Yes, it is time to bring him to the waters.
My body aches as I lift my baby into his basket, his homemade crib. Or is it a coffin?
Dear God, I have never needed You more than I do now. Have mercy on me. Have mercy on my son.
My baby sleeps and seems to find comfort in the rhythm of my walking as I carry his basket to the river’s edge. My tears again wet his head as I place the craft in the shallow waters. I caress his cheek; outline his chin and lips with my finger. I rest my hand on his belly and say another prayer. Leaning over, I whisper in his ear, “Mother loves you.” I surrender him to the river.
Miriam gently pulls me away. “Mother, I hear voices approaching from the palace. I will stay and watch over him. You go home and rest.”
I move slowly back to my home, defeated. Exhausted, I fall upon my bed. My sobs take my breath away. Blackness surrounds me like death. Take me, not my child.
Later, I do not know how long, Miriam calls, “Mother, come quick! I told you God would take care of us!”
“Mother, God is taking care of my brother. He has given you back your son.” She reaches for my hand and pulls me up. “Come quick. The Pharaoh’s daughter heard him crying and noticed the basket among the reeds. She sent a slave girl to fetch it. As soon as she held him I knew that she would keep him! I approached and asked whether I could go get a Hebrew woman to nurse the baby for her.”
I hurry with Miriam to the water’s edge. The Pharaoh’s daughter hands me my brown-eyed baby. “Take this baby and nurse him for me, and I will pay you.”
Unable to speak, I can only nod and cradle my boy tight to my breast.

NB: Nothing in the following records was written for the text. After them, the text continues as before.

(* ===== verification/TrackProps.v ===== *)
(** * Properties of tracks

    What [Create], [Open], [NewEpoch] and the repair in [Track.Writer] do to the
    objects of a whole track, whichever of their store calls fail; and a
    producer's life over all its epochs. *)

From S2P Require Import Prelude GoStd Json Store Group Manifest Track Writer.
From S2P Require Import EpochLog WriterLog Isolation ReaderLog Fixtures WriterProps ReaderProps.

(** ** Producers over the epochs of a track *)

(** A producer process: it takes a writer, begins an epoch of its own if it
    [restart]s, and appends. One that fails before that makes no append. *)
Definition process (fuel : nat) (t : Track) (restart : bool) (calls : list call)
    : prog (list GroupInfo) :=
  r ← Track_Writer fuel t;
  let '(t, r) := r in
  match r with
  | Err _ => mret []
  | Ok w =>
      if restart then
        r ← NewEpoch t w;
        let '(_, w, err) := r in
        match err with Some _ => mret [] | None => session fuel calls w end
      else session fuel calls w
  end.

(** Processes one after the other, each opening the track anew; with the rows they
    reported as committed. *)
Fixpoint history (fuel : nat) (path : TrackPath) (cfg : Config) (ls : list (bool * list call))
    : prog (list GroupInfo) :=
  match ls with
  | [] => mret []
  | (restart, calls) :: ls' =>
      r ← ledger.Open path cfg;
      rows ← match r with Ok t => process fuel t restart calls | Err _ => mret [] end;
      rest ← history fuel path cfg ls';
      mret (rows ++ rest)
  end.

(** The number of appends of a history. *)
Definition appends (ls : list (bool * list call)) : nat := length (concat (map snd ls)).

(** ** Epochs that have not begun *)

(** Epoch [e] has not begun: nothing of it is stored, or only the empty log root
    an interrupted creation left. *)
Definition unused (p : TrackPath) (e : N) (m : objs) : Prop :=
  (∀ k, wf_key k → log_key e k = true → m !! render p k = None) ∨
  ∃ c, durable p e m (newEpochLog p e c) [].

Lemma unused_frame p e m m' :
  log_params p e → (∀ k, wf_key k → log_key e k = true → m' !! render p k = m !! render p k) →
  unused p e m → unused p e m'.
Proof.
  intros Hpar Hf [Hnone|[c [Hlog Hpay]]].
  - left. intros k Hk Hl. rewrite Hf; [by apply Hnone|exact Hk|exact Hl].
  - right. exists c. split; [by eapply epoch_log_frame|].
    constructor; [|done]. intros g Hg. by apply not_elem_of_nil in Hg.
Qed.

(** Every log of the list, and its payloads, outlive a change of other objects. *)
Lemma durable_frame p e m m' root gs :
  log_params p e → (∀ k, wf_key k → key_epoch k = e → k ≠ KRoot → m' !! render p k = m !! render p k) →
  durable p e m root gs → durable p e m' root gs.
Proof.
  intros Hpar Hf [Hlog Hpay]. pose proof (log_rows _ _ _ _ _ Hlog) as Hrows. split.
  - eapply epoch_log_frame; [done| |done]. intros k Hk Hl.
    apply Hf; destruct k; simpl in *; (done || by apply N.eqb_eq in Hl).
  - pose proof (epoch_u64 e (proj2 (lp_epoch _ _ Hpar))).
    eapply (payloads_mono p e); [done|..|done]; intros s; intros;
      [by rewrite (Hf (KGroup e s))|by rewrite (Hf (KRedacted e s))].
Qed.

Section Track.
Context (p : TrackPath) (tr : trackRoot).
Context (Hp : valid_utf8 p = true).
Context (Hwf : wf_manifest tr) (Hver : tr_Version tr = manifestVersion) (Htrack : tr_Track tr = p).

(** The root of the track with [l] as its latest epoch: nothing else of it ever
    changes. *)
Definition at_epoch (l : N) : trackRoot := {| tr with LatestEpoch := l |}.

Lemma epoch_params e : (0 < e <= maxGroupEpoch)%N → log_params p e.
Proof. by split. Qed.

Oh, what joy! To nurse my own child without fear! Oh, dear God, forgive me for doubting You. You are wonderful. In all my schemes to save my son, nothing has come close to what You have done!
Never, never will I doubt the Lord my God. Never will I question His ways. God forgive me for my lack of faith. You are great. You are faithful.
The plans of the LORD stand firm forever, The purposes of his heart through all generations ….The eyes of the LORD are on those who fear him, On those whose hope is in his unfailing love (Psalm 33:11, 18).